* Exercise description *
Take the entries that follow and return exactly the lines from the one holding "Exited _ _ _ => Ok tt" through the one holding "#[local] Arguments active : simpl never.", both included. Nothing else is needed.

◆ ◆ ◆ ◆

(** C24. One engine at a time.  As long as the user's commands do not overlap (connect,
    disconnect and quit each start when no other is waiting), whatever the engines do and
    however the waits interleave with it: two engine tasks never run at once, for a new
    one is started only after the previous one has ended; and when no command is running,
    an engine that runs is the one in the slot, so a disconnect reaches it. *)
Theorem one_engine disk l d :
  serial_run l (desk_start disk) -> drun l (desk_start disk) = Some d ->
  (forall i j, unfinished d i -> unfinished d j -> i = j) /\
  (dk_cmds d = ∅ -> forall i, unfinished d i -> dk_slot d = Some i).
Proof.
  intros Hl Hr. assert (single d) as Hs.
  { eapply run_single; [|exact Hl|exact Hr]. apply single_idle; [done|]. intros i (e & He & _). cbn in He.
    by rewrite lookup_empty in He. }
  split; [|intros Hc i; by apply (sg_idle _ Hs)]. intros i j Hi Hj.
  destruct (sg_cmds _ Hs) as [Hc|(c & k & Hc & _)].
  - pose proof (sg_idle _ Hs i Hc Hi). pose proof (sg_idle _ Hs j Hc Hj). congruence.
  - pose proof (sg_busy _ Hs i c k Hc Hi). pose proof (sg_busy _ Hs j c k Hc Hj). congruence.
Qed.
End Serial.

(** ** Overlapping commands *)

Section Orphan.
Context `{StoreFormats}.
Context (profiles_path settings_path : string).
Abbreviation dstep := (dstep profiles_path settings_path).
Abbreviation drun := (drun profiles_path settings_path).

◆ ◆ ◆ ◆

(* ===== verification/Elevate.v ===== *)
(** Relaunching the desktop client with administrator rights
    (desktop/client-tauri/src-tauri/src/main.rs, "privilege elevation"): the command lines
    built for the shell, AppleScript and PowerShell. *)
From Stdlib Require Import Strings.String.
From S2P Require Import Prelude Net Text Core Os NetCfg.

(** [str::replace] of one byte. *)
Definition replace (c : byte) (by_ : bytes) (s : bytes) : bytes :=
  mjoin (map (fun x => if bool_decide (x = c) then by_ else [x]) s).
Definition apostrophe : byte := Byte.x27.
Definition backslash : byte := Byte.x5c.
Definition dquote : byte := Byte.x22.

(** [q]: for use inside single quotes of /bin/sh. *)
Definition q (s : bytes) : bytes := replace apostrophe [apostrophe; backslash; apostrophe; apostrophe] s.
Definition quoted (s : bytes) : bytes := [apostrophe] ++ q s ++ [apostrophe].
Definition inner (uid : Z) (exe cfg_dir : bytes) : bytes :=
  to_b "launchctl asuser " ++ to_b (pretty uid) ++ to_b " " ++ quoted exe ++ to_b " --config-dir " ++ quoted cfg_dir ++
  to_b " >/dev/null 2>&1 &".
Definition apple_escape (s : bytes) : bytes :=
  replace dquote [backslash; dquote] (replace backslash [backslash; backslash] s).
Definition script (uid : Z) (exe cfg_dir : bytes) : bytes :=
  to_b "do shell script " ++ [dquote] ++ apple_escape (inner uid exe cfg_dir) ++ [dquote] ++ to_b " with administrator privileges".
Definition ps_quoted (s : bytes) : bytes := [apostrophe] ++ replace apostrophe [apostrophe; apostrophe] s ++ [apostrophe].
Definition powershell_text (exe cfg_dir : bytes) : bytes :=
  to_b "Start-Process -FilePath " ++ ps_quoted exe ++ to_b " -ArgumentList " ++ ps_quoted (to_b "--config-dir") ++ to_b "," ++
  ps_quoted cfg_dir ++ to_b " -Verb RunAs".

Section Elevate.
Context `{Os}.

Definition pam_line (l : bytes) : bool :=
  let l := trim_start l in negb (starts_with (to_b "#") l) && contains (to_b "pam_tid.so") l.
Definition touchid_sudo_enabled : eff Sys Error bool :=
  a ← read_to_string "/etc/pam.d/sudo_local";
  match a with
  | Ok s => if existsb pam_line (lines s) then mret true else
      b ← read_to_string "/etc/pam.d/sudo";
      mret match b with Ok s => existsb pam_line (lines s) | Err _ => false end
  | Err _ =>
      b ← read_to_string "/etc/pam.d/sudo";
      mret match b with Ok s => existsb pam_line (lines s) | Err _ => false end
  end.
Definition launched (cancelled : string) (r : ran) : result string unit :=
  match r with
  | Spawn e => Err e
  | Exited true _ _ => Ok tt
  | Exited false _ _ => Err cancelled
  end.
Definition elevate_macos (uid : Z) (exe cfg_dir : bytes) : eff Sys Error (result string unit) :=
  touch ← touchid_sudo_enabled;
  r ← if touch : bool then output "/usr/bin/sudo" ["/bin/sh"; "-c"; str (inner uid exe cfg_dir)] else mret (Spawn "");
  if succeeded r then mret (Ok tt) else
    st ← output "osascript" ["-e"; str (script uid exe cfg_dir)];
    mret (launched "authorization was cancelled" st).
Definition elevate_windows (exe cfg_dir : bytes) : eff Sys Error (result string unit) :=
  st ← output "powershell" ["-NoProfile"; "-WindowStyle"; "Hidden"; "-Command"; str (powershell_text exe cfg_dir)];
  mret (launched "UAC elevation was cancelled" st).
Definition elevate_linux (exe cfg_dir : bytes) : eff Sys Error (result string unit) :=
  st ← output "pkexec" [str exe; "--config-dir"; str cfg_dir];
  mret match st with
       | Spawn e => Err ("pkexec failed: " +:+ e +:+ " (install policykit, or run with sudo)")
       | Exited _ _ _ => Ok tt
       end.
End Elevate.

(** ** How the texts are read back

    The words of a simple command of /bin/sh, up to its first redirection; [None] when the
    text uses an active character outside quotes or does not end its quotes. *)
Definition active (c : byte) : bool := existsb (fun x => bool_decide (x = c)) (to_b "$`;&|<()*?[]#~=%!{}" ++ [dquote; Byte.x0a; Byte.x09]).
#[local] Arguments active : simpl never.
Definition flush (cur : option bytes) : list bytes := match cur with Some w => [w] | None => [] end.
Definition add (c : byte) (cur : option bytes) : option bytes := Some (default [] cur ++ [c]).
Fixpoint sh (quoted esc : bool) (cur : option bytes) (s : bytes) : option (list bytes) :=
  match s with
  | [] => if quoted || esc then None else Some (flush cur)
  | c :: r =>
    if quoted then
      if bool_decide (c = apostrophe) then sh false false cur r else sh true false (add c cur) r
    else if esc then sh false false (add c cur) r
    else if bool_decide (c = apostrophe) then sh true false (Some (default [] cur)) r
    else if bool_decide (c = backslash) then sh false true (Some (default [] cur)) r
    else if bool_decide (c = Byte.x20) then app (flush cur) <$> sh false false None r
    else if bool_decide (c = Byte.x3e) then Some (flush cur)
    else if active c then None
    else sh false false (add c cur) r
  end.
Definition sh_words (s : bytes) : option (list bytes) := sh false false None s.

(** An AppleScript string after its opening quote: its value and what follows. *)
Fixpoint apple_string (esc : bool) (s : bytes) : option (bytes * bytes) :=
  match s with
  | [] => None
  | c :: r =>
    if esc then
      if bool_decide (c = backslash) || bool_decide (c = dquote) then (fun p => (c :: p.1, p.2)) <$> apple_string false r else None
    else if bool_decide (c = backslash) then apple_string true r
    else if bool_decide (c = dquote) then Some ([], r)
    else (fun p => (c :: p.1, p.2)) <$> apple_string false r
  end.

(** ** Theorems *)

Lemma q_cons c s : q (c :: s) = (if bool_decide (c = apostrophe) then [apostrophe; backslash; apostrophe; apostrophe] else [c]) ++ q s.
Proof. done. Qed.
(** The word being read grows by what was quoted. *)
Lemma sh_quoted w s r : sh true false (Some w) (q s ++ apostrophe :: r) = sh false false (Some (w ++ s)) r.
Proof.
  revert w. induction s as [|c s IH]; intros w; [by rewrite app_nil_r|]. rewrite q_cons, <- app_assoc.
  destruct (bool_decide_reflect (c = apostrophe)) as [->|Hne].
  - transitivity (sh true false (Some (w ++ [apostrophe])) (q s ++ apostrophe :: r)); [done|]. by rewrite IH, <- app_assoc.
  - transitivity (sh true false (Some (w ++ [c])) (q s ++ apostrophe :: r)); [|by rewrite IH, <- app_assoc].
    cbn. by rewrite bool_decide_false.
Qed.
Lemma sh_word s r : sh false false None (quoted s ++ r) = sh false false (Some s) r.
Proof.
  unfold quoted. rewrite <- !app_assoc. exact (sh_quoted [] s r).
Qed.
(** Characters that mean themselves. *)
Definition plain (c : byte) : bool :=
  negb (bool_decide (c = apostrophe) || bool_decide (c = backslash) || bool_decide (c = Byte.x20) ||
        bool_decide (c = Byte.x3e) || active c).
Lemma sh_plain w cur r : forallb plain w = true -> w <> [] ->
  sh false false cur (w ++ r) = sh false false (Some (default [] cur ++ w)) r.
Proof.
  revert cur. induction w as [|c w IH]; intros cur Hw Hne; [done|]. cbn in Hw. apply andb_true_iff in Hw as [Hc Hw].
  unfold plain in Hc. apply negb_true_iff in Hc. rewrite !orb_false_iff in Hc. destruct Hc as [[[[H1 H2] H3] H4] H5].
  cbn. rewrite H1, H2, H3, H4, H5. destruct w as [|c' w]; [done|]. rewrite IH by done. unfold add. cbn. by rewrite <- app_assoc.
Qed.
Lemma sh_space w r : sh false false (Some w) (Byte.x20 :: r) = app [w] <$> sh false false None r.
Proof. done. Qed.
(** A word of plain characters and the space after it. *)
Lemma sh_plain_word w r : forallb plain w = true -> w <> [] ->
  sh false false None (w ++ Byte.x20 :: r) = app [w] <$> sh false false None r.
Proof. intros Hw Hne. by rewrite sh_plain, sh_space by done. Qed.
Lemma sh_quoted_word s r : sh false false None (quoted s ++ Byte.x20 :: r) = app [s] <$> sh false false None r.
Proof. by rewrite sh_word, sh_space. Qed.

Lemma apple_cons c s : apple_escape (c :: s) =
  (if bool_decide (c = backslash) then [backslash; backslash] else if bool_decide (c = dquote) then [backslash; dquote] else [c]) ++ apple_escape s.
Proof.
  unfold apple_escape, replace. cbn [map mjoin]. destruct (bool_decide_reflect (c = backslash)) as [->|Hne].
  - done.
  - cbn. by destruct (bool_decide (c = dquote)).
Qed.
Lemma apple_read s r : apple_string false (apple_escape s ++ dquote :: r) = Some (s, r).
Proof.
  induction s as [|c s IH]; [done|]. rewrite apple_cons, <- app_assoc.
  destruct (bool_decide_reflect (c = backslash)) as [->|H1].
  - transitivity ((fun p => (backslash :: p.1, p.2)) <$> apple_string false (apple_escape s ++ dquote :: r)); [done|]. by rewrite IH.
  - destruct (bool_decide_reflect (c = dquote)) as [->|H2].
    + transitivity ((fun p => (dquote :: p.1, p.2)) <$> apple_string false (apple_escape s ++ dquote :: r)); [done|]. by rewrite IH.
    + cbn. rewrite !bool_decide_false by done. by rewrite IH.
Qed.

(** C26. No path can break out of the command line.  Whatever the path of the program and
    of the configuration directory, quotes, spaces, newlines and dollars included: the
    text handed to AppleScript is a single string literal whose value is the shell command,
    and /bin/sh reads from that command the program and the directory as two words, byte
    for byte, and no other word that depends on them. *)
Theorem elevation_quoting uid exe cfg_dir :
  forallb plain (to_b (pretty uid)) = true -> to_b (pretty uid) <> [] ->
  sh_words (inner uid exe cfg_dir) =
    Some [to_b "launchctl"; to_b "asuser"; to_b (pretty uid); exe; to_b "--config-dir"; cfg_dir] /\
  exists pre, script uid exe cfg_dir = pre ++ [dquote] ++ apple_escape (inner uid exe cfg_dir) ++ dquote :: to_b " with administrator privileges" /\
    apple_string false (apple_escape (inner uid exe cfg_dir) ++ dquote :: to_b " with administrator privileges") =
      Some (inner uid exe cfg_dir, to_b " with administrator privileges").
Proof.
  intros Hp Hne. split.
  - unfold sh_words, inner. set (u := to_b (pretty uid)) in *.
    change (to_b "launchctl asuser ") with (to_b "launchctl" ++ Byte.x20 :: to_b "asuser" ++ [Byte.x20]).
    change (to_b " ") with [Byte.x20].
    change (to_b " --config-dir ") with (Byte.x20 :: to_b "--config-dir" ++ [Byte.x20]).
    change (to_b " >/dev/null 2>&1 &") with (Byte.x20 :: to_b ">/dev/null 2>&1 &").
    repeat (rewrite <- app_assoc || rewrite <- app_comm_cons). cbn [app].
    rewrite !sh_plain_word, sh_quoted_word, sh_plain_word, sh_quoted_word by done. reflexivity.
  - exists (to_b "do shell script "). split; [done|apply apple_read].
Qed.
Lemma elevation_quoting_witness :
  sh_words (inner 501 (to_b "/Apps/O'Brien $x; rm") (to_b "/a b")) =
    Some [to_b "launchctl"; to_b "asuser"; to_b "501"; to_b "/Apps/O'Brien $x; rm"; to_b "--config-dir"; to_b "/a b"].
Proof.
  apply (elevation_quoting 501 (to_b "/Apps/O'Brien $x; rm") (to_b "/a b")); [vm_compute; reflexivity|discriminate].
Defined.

◆ ◆ ◆ ◆

* Task solution *
       | Exited _ _ _ => Ok tt
       end.
End Elevate.

(** ** How the texts are read back

    The words of a simple command of /bin/sh, up to its first redirection; [None] when the
    text uses an active character outside quotes or does not end its quotes. *)
Definition active (c : byte) : bool := existsb (fun x => bool_decide (x = c)) (to_b "$`;&|<()*?[]#~=%!{}" ++ [dquote; Byte.x0a; Byte.x09]).
#[local] Arguments active : simpl never.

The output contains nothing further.